Late last year, America was gripped with a shortage of frightening proportions and potential deadly consequences - baby formula was all but gone from store shelves and near impossible to find.

Parents were panicked, newborns needed to eat and the government became desperate to source, import and distribute the baby formula to nervous mothers and children in need of nutrition.

It's a topic that captured global attention and recently UMW's Sushma Subramanian - a journalist and assistant professor - looked to explain what was happening and how country's like Brazil might have found the natural way to solve this problem.

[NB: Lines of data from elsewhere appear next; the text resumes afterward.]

Lemma only_trans i c1 c2 c3 : only i c1 c2 -> only i c2 c3 -> only i c1 c3.
Proof.
  intros (A1 & A2 & A3 & A4 & A5) (B1 & B2 & B3 & B4 & B5). split_and!; [congruence..|].
  intros j e' Hne Hj. destruct (B5 j e' Hne Hj) as (e2 & He2 & E2). destruct (A5 j e2 Hne He2) as (e1 & He1 & E1).
  exists e1. split; [done|congruence].
Qed.

Lemma no_link_fields e e' : no_link e' = no_link e ->
  block_no e' = block_no e /\ data e' = data e /\ buf e' = buf e /\ dirty e' = dirty e /\ valid e' = valid e /\ refcount e' = refcount e.
Proof. intros E. destruct e, e'. by injection E as -> -> -> -> -> -> -> ->. Qed.

Lemma relinked_only i c c' : relinked c c' -> only i c c'.
Proof.
  intros R. pose proof R as (A & B & C). split_and!; [|by rewrite C..|].
  - apply (f_equal length) in A. by rewrite !length_fmap in A.
  - intros j e' _ Hj. by eapply relinked_lookup.
Qed.

(** Entries other than [i] hold the same blocks. *)
Lemma only_holds i c c' b j e' : only i c c' -> j <> i -> cache c' !! j = Some e' -> exists e, cache c !! j = Some e /\ holds b e' = holds b e.
Proof.
  intros (_ & _ & _ & _ & H) Hne Hj. destruct (H j e' Hne Hj) as (e & He & E). exists e. split; [done|].
  destruct (no_link_fields _ _ E) as (E1 & _ & _ & _ & E5 & _). unfold holds. by rewrite E1, E5.
Qed.

Lemma only_back i c c' j e : only i c c' -> j <> i -> cache c !! j = Some e -> exists e', cache c' !! j = Some e' /\ no_link e' = no_link e.
Proof.
  intros (L & _ & _ & _ & H) Hne Hj. destruct (lookup_lt_is_Some_2 (cache c') j) as [e' He'];
    [rewrite L; by eapply lookup_lt_Some|]. exists e'. split; [done|]. destruct (H j e' Hne He') as (e0 & He0 & E). congruence.
Qed.

(** Views agree at a block held by an entry other than [i]. *)
Lemma view_other i c c' j e : cache_inv c -> cache_inv c' -> only i c c' -> j <> i -> cache c !! j = Some e -> valid e = true ->
  view c' (block_no e) = view c (block_no e).
Proof.
  intros Hc Hc' Ho Hne Hj Hv. destruct (only_back _ _ _ _ _ Ho Hne Hj) as (e' & He' & E).
  destruct (no_link_fields _ _ E) as (E1 & _ & E3 & _ & E5 & _). rewrite (view_hit c j e) by done.
  rewrite <- E1, (view_hit c' j e') by (done || congruence). destruct Ho as (_ & Eb & _). by rewrite Eb, E3.
Qed.

(** Proving the invariant from that of a state that differs in [i]. *)
Lemma inv_only i c c' : cache_inv c -> only i c c' -> length (hash_table c') = 64%nat ->
  (forall b, 0 <= b < 2 ^ 25 -> disk_block c' b = disk_block c b) -> (forall lba s, dsk c' !! lba = Some s -> length s = 512%nat) ->
  (forall h, 0 <= h < 64 -> exists l, bucket c' h l) ->
  (forall e, cache c' !! i = Some e -> length (buf e) = 4096%nat /\ (valid e = true -> data e <> 0 /\ 0 <= block_no e < 2 ^ 25 /\
     (dirty e = false -> take (Z.to_nat (cached_block_size c)) (buf e) = disk_block c (block_no e)) /\
     forall j f, j <> i -> cache c !! j = Some f -> holds (block_no e) f = false)) ->
  cache_inv c'.
Proof.
  intros [I1 I2 I3 I4 I5 I6 I7 I8] Ho Ht Hd Hw Hb Hi. pose proof Ho as (L & Es & Ep & _ & Hoth).
  assert (forall j e', j <> i -> cache c' !! j = Some e' -> exists e, cache c !! j = Some e /\ block_no e' = block_no e /\ data e' = data e /\
    buf e' = buf e /\ dirty e' = dirty e /\ valid e' = valid e) as Hoth'.
  { intros j e' Hne Hj. destruct (Hoth j e' Hne Hj) as (e & He & E). exists e. destruct (no_link_fields _ _ E) as (? & ? & ? & ? & ? & ?). done. }
  constructor; [done|by rewrite Es|done| | | |done|by rewrite Ep].
  - intros j e' Hj Hv. rewrite Es. destruct (decide (j = i)) as [->|Hne].
    + destruct (Hi e' Hj) as (B1 & B2). destruct (B2 Hv) as (C1 & C2 & C3 & _). rewrite Hd by done. done.
    + destruct (Hoth' j e' Hne Hj) as (e & He & E1 & E2 & E3 & E4 & E5). destruct (I4 j e He) as (D1 & D2 & D3 & D4); [congruence|].
      rewrite E1, E2, E3, E4, Hd by done. done.
  - intros j m e' f' Hj Hm Hv Hvf Eb.
    assert (forall j e' f', j <> i -> cache c' !! j = Some e' -> cache c' !! i = Some f' -> valid e' = true -> valid f' = true ->
      block_no e' = block_no f' -> False) as Hx.
    { clear j m e' f' Hj Hm Hv Hvf Eb. intros j e' f' Hne Hj Hf Hv Hvf Eb. destruct (Hi f' Hf) as (_ & B2). destruct (B2 Hvf) as (_ & _ & _ & C4).
      destruct (Hoth' j e' Hne Hj) as (e & He & E1 & _ & _ & _ & E5). specialize (C4 j e Hne He).
      assert (holds (block_no f') e = true) by (apply holds_valid; split; congruence). congruence. }
    destruct (decide (j = i)) as [->|Hj'], (decide (m = i)) as [->|Hm']; [done|exfalso; by eapply (Hx m f' e')|exfalso; by eapply (Hx j e' f')|].
    destruct (Hoth' j e' Hj' Hj) as (e & He & E1 & _ & _ & _ & E5). destruct (Hoth' m f' Hm' Hm) as (f & Hf & F1 & _ & _ & _ & F5).
    apply (I5 j m e f); congruence.
  - intros j e' Hj. destruct (decide (j = i)) as [->|Hne]; [by apply Hi|].
    destruct (Hoth' j e' Hne Hj) as (e & He & _ & _ & -> & _). by eapply I6.
Qed.

(** Membership in a bucket: entries other than [i] as before. *)
Lemma bucket_other i c c' h l j : only i c c' -> bucket c h l -> j <> i ->
  (j ∈ l <-> exists e, cache c' !! j = Some e /\ valid e = true /\ hash_fn (block_no e) = h).
Proof.
  intros Ho (_ & _ & Hm) Hne. rewrite Hm. split.
  - intros (e & He & Hv & Hh). destruct (only_back _ _ _ _ _ Ho Hne He) as (e' & He' & E).
    destruct (no_link_fields _ _ E) as (E1 & _ & _ & _ & E5 & _). exists e'. rewrite E1, E5. done.
  - intros (e' & He' & Hv & Hh). destruct Ho as (_ & _ & _ & _ & H). destruct (H j e' Hne He') as (e & He & E).
    destruct (no_link_fields _ _ E) as (E1 & _ & _ & _ & E5 & _). exists e. rewrite <- E1, <- E5. done.
Qed.

Lemma disk_block_same c c' b : cached_block_size c' = cached_block_size c -> dsk c' = dsk c -> disk_block c' b = disk_block c b.
Proof. intros E1 E2. unfold disk_block, sectors_per_block. by rewrite E1, E2. Qed.

(** Changes to an entry that keep what the chains depend on. *)
Lemma set_keeps_buckets c i f h l : (forall e, valid (f e) = valid e /\ block_no (f e) = block_no e /\ hash_next (f e) = hash_next e) ->
  bucket c h l -> bucket (set_ent i f c) h l.
Proof.
  intros Hf Hb. pose proof Hb as (Hl & Hn & Hm). split_and!; [|done|].
  - eapply linked_ext; [|exact Hl]. intros j Hj. unfold links. rewrite ent_set_ent' by (by eapply bucket_lt). case_decide; [|done]. apply Hf.
  - intros j. destruct (decide (j = i)) as [->|Hne]; [|by apply (bucket_other i c); [apply only_set|..]].
    rewrite Hm, lookup_set_ent, decide_True by done. destruct (cache c !! i) as [e|]; [|naive_solver]. destruct (Hf e) as (E1 & E2 & _).
    cbn. split; intros (e0 & [= <-] & Hv & Hh); eexists; (split; [done|]); rewrite ?E1, ?E2 in *; done.
Qed.

(** ** The operations keep the invariant and the view *)

(** The view of a state that differs in [i], when the block [i] holds reads the
    same before and after. *)
Lemma view_only i c c' : cache_inv c -> cache_inv c' -> only i c c' ->
  (forall b, 0 <= b < 2 ^ 25 -> (forall j e, cache c' !! j = Some e -> holds b e = false) ->
     (forall j e, j <> i -> cache c !! j = Some e -> holds b e = false) -> view c b = disk_block c' b) ->
  (forall e', cache c' !! i = Some e' -> valid e' = true -> view c (block_no e') = take (Z.to_nat (cached_block_size c)) (buf e')) ->
  same_view c c'.
Proof.
  intros Hc Hc' Ho Hmiss Hi b Hb. destruct (cached_dec c' b) as [(j & e' & Hj & Hv & <-)|Hn].
  - destruct (decide (j = i)) as [->|Hne].
    + rewrite (view_hit c' i e') by done. rewrite (Hi e') by done. destruct Ho as (_ & Es & _). by rewrite Es.
    + pose proof Ho as (_ & _ & _ & _ & H). destruct (H j e' Hne Hj) as (e & He & E).
      destruct (no_link_fields _ _ E) as (E1 & _ & _ & _ & E5 & _). rewrite E1. apply (view_other i c c' j); congruence.
  - rewrite view_miss by done. symmetry. apply Hmiss; [done|done|]. intros j e Hne He.
    destruct (only_back _ _ _ _ _ Ho Hne He) as (e' & He' & E). destruct (no_link_fields _ _ E) as (E1 & _ & _ & _ & E5 & _).
    rewrite <- (Hn j e' He'). unfold holds. by rewrite E1, E5.
Qed.

(** Changing an entry that stays in its chain: the view changes at its block only. *)
Lemma set_spec c i f e : cache_inv c -> cache c !! i = Some e ->
  (forall e, valid (f e) = valid e /\ block_no (f e) = block_no e /\ hash_next (f e) = hash_next e) ->
  data (f e) = data e -> length (buf (f e)) = 4096%nat ->
  (valid e = true -> dirty (f e) = false -> take (Z.to_nat (cached_block_size c)) (buf (f e)) = disk_block c (block_no e)) ->
  cache_inv (set_ent i f c) /\ forall b, 0 <= b < 2 ^ 25 ->
    view (set_ent i f c) b = if holds b e then take (Z.to_nat (cached_block_size c)) (buf (f e)) else view c b.
Proof.
  intros Hc Hi Hf Hda Hl Hd. set (c' := set_ent i f c). destruct (Hf e) as (E1 & E2 & _).
  assert (cache c' !! i = Some (f e)) as Hi' by (unfold c'; by rewrite lookup_set_ent, decide_True, Hi).
  assert (cache_inv c') as Hc'.
  { apply (inv_only i c); [done|apply only_set|apply Hc|done|apply Hc| |].
    - intros h Hh. destruct (ci_bucket _ Hc h Hh) as [l Hb]. exists l. by apply set_keeps_buckets.
    - intros e'. rewrite Hi'. intros [= <-]. rewrite E1, E2, Hda. split; [done|]. intros Hv.
      destruct (ci_entry _ Hc i e Hi Hv) as (D1 & D2 & D3 & D4). split_and!; [done|lia|lia|auto|].
      intros j g Hne Hg. destruct (holds (block_no e) g) eqn:E; [|done].
      apply holds_valid in E as [Hvg Eb]. destruct Hne. by apply (ci_uniq _ Hc j i g e). }
  split; [done|]. intros b Hb. destruct (holds b e) eqn:Eh.
  - apply holds_valid in Eh as [Hv <-]. rewrite <- E2. apply (view_hit c' i (f e)); [done..|congruence].
  - destruct (cached_dec c b) as [(j & g & Hj & Hv & <-)|Hn].
    + assert (j <> i). { intros ->. simplify_eq. assert (holds (block_no e) e = true) by (by apply holds_valid). congruence. }
      rewrite (view_hit c j g) by done. apply (view_hit c' j g); [done| |done]. unfold c'. by rewrite lookup_set_ent, decide_False.
    + rewrite (view_miss c b) by done. change (disk_block c b) with (disk_block c' b). apply view_miss. intros j g.
      unfold c'. rewrite lookup_set_ent. case_decide as Hij; [|apply Hn]. subst j. rewrite Hi. intros [= <-]. unfold holds in *. congruence.
Qed.

(** Changing what is not the block: counters, ticks, a dirty flag that is set. *)
Lemma touch_spec c i f e : cache_inv c -> cache c !! i = Some e ->
  (forall e, valid (f e) = valid e /\ block_no (f e) = block_no e /\ hash_next (f e) = hash_next e) ->
  data (f e) = data e -> buf (f e) = buf e ->
  (valid e = true -> dirty (f e) = false -> take (Z.to_nat (cached_block_size c)) (buf e) = disk_block c (block_no e)) ->
  cache_inv (set_ent i f c) /\ same_view c (set_ent i f c).
Proof.
  intros Hc Hi Hf Hda Hbu Hd. destruct (set_spec c i f e) as [Hc' Hv]; [done..|rewrite Hbu; by eapply (ci_buf _ Hc)|by rewrite Hbu|].
  split; [done|]. intros b Hb. rewrite Hv, Hbu by done. destruct (holds b e) eqn:Eh; [|done]. apply holds_valid in Eh as [He <-].
  symmetry. by apply (view_hit c i).
Qed.

Lemma bucket_ext c c' h l : cache c' = cache c -> hash_table c' = hash_table c -> bucket c h l -> bucket c' h l.
Proof. unfold bucket, links, ent. by intros -> ->. Qed.

Lemma disk_write_same b bytes c : let c' := bcache_disk_write b bytes c in
  cache c' = cache c /\ hash_table c' = hash_table c /\ cached_block_size c' = cached_block_size c /\
  present c' = present c /\ bcache_ready c' = bcache_ready c.
Proof. unfold bcache_disk_write. destruct (present c) eqn:E; cbv zeta; split_and!; by rewrite ?E. Qed.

Here's an excerpt from her piece in National Geographic:

Five days after the early delivery of her baby last month at a municipal hospital, Talita Alves Araújo Lourenço sat in a chair while a nurse helped her express breast milk into a glass jar.

Araújo, 20, had given birth at 32 weeks; she had known early delivery was likely because she had been diagnosed with preeclampsia. At first, her baby could only drink her milk through a tube, but even after developing the strength and coordination to feed from her breast, Araújo was producing too much. The nurse was helping her to empty her breasts so they would feel more comfortable and to donate the extra milk.

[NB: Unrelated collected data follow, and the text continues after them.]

(* ===== verification/Ext2.v ===== *)
(** * The ext2 file system: blocks, inodes and files (fs/ext2.c, ext2.h)

    The mounted file system is the static state of ext2.c over the disk: the
    superblock, the group descriptors and the geometry.  The scratch buffers
    [block_buf] and [ind_buf] are refilled before each use, so that they are
    local here.  Structs are records with the bytes they have on disk.  The
    operations on files are here, those on directories in Ext2Dir. *)

From stdpp Require Import prelude gmap.
From Stdlib Require Import ZArith Lia.
From S2P Require Import Prelude Pmm Disk.
Import Disk.
Local Open Scope Z_scope.

Module Ext2.

(** ** Data *)

Definition EXT2_MAGIC : Z := 0xEF53.
Definition EXT2_S_IFREG : Z := 0x8000.
Definition EXT2_S_IFDIR : Z := 0x4000.
Definition EXT2_ROOT_INODE : Z := 2.

Record ext2_superblock := mk_sb {
  s_inodes_count : Z; s_blocks_count : Z; s_r_blocks_count : Z; s_free_blocks_count : Z; s_free_inodes_count : Z;
  s_first_data_block : Z; s_log_block_size : Z; s_log_frag_size : Z; s_blocks_per_group : Z; s_frags_per_group : Z;
  s_inodes_per_group : Z; s_mtime : Z; s_wtime : Z;
  s_mnt_count : Z; s_max_mnt_count : Z; s_magic : Z; s_state : Z; s_errors : Z; s_minor_rev_level : Z;
  s_lastcheck : Z; s_checkinterval : Z; s_creator_os : Z; s_rev_level : Z; s_def_resuid : Z; s_def_resgid : Z;
  s_first_ino : Z; s_inode_size : Z; s_block_group_nr : Z; s_feature_compat : Z; s_feature_incompat : Z; s_feature_ro_compat : Z;
  s_uuid : list Z; s_volume_name : list Z; s_last_mounted : list Z; s_algo_bitmap : Z
}.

“To know that my milk could be saving someone is very important to me,” says Araújo.

While the ongoing formula shortage that began in February 2022 affected families of infants who couldn't find supplies at the store, it also renewed interest in donation of breast milk to milk banks that supply it to hospitals for vulnerable newborns.

Brazil is widely considered the world’s leading example of milk banking because of a program started in the 1980s that combined promotion and training in breastfeeding with donation. The country today runs 228 of the world’s approximately 750 human milk banks. The United States, by comparison, has 28 that are members of the Human Milk Banking Association of North America. January 2023, National Geographic Magazine

The rest of the article is attached and is well worth the read.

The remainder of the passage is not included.